GIVEN INFORMATION:
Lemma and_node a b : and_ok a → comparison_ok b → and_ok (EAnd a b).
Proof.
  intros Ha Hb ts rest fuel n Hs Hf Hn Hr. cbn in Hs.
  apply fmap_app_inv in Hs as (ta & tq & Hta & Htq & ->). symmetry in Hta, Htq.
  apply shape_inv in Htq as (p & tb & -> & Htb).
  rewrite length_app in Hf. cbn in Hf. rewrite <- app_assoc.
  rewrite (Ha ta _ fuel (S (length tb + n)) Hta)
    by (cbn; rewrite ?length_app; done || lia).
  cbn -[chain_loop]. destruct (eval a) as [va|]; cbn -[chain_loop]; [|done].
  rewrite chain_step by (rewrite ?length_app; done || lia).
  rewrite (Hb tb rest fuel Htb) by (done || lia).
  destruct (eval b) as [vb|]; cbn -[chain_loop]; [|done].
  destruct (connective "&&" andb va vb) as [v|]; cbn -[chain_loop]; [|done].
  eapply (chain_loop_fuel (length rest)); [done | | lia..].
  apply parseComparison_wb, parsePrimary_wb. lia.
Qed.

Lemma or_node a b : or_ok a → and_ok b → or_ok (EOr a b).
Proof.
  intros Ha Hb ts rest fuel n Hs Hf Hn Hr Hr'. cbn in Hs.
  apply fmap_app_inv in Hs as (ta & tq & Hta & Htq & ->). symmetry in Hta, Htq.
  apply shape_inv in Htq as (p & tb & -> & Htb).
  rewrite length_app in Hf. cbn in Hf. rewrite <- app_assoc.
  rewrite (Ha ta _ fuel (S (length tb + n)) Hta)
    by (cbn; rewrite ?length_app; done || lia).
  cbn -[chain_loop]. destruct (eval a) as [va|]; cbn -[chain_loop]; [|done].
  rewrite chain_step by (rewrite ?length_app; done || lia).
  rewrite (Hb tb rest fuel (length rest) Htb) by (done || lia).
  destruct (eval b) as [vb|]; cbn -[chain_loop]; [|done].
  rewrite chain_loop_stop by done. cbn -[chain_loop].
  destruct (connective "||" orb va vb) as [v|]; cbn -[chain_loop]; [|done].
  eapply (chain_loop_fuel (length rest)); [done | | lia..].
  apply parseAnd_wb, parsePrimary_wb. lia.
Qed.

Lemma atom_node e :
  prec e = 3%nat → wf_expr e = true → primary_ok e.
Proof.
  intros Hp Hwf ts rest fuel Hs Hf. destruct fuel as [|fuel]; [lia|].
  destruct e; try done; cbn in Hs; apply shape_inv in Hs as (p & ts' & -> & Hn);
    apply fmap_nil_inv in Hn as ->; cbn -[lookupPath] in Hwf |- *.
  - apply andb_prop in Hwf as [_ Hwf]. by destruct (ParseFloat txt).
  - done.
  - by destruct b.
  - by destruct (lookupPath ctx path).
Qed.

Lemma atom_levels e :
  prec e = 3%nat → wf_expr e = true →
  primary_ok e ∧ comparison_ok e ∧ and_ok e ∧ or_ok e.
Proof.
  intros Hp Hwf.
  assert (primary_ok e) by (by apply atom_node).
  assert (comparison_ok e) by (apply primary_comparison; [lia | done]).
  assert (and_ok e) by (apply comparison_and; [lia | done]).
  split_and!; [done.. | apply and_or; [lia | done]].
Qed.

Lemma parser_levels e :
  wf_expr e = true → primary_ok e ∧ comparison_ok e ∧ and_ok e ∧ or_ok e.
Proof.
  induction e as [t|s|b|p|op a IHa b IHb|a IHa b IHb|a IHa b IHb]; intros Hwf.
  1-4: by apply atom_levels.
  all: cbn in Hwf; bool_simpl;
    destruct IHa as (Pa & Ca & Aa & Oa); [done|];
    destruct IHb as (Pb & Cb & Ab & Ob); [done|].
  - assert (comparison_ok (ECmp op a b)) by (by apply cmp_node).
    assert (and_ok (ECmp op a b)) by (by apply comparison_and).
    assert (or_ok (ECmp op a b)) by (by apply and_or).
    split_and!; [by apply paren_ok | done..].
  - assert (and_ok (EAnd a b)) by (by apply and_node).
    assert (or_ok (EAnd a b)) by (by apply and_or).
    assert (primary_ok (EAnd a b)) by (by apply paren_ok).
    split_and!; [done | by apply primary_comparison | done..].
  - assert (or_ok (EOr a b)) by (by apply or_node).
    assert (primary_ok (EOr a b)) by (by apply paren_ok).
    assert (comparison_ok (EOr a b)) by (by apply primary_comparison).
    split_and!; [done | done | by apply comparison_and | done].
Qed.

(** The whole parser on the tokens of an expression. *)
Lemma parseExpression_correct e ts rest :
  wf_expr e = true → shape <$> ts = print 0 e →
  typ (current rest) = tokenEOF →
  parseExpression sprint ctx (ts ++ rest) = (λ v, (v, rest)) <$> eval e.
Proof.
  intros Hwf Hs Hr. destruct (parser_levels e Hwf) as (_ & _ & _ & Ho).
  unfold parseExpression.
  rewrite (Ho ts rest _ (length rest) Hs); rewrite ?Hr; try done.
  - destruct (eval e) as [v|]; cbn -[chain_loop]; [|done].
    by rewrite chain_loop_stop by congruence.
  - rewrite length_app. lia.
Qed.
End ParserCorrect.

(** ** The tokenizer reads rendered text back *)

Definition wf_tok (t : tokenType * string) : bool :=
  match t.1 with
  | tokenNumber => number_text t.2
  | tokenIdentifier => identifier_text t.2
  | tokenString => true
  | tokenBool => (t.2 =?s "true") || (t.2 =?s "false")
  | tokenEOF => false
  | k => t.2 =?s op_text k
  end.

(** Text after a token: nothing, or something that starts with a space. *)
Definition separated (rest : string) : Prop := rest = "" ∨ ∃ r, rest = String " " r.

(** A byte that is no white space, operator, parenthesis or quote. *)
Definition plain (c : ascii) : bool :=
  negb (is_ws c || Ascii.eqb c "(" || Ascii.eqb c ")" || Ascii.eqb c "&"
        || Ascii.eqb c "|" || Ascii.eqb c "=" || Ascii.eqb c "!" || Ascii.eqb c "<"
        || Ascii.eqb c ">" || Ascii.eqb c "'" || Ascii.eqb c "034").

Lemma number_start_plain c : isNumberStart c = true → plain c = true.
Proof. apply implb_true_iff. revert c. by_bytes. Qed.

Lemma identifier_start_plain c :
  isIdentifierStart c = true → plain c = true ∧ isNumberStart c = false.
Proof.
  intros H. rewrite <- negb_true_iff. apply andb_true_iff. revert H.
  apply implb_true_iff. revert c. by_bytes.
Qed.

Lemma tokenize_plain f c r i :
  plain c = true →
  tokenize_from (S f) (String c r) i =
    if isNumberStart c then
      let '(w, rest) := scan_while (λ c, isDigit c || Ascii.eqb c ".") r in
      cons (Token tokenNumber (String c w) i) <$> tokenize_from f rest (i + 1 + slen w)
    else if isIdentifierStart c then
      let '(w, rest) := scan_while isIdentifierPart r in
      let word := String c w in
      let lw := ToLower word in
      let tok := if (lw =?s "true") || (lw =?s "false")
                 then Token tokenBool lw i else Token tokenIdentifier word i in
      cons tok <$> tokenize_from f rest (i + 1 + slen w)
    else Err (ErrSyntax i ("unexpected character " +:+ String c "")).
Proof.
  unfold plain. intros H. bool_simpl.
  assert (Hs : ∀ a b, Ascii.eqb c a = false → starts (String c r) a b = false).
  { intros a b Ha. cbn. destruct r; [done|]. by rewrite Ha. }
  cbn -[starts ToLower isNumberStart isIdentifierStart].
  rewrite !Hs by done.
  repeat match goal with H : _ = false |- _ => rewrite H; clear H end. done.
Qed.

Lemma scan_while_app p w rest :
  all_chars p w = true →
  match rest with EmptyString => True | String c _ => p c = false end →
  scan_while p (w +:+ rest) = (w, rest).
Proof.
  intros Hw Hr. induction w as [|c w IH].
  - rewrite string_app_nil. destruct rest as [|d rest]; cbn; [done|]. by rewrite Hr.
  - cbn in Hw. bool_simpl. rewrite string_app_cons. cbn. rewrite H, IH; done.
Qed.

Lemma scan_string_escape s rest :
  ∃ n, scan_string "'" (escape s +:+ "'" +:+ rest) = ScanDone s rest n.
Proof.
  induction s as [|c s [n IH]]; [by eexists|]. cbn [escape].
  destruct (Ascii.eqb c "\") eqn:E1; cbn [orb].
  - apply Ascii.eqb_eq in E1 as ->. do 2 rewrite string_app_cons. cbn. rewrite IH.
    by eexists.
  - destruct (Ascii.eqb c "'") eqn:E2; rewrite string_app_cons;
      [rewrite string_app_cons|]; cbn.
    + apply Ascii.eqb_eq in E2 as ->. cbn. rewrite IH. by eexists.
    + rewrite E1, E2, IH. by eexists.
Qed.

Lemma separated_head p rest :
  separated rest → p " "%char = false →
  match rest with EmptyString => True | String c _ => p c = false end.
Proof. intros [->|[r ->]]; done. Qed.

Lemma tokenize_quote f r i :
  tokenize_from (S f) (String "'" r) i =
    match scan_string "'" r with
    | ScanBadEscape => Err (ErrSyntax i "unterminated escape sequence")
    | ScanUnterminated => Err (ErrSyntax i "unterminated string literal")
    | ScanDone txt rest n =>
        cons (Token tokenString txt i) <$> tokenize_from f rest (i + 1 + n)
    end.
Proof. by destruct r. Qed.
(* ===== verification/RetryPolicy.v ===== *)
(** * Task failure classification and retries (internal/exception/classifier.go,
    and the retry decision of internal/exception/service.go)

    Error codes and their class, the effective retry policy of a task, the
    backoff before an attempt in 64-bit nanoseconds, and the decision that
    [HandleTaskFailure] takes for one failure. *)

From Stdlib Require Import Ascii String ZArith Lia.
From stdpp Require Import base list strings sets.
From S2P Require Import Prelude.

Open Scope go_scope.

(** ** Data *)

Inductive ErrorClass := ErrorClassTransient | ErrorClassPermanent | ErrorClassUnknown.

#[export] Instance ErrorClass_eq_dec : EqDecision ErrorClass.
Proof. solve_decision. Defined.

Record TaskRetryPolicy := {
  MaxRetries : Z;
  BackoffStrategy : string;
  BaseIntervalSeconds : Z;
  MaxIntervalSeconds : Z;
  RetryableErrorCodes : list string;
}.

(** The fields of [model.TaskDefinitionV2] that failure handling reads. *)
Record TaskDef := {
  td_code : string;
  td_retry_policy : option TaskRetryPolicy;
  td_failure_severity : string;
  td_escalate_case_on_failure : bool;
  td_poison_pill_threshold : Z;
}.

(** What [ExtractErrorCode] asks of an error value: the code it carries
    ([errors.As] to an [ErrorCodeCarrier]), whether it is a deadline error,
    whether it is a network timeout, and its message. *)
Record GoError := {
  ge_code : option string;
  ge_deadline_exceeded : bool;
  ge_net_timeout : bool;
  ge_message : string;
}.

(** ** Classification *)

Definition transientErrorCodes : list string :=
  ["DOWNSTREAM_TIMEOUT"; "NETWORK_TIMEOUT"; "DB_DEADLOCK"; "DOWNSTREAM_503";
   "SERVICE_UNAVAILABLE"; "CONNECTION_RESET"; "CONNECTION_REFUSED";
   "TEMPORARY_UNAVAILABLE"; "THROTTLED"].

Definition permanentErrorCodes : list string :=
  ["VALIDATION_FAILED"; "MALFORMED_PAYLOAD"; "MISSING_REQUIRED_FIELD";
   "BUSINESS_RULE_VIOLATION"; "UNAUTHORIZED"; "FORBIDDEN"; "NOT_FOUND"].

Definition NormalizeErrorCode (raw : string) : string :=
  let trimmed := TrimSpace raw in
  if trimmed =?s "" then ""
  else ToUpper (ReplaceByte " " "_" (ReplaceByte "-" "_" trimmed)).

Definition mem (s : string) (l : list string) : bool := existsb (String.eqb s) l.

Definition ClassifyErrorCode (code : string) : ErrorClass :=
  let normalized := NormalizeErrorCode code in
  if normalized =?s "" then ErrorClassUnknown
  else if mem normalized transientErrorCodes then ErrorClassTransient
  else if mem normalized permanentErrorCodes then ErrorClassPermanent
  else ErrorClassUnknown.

ASSIGNMENT:
Retype, in the same exact form, the lines of the material above from the line holding "tokenEOF => false" through the line holding "Definition plain (c".

REPLY TO THE EXERCISE:
  | tokenEOF => false
  | k => t.2 =?s op_text k
  end.

(** Text after a token: nothing, or something that starts with a space. *)
Definition separated (rest : string) : Prop := rest = "" ∨ ∃ r, rest = String " " r.

(** A byte that is no white space, operator, parenthesis or quote. *)
Definition plain (c : ascii) : bool :=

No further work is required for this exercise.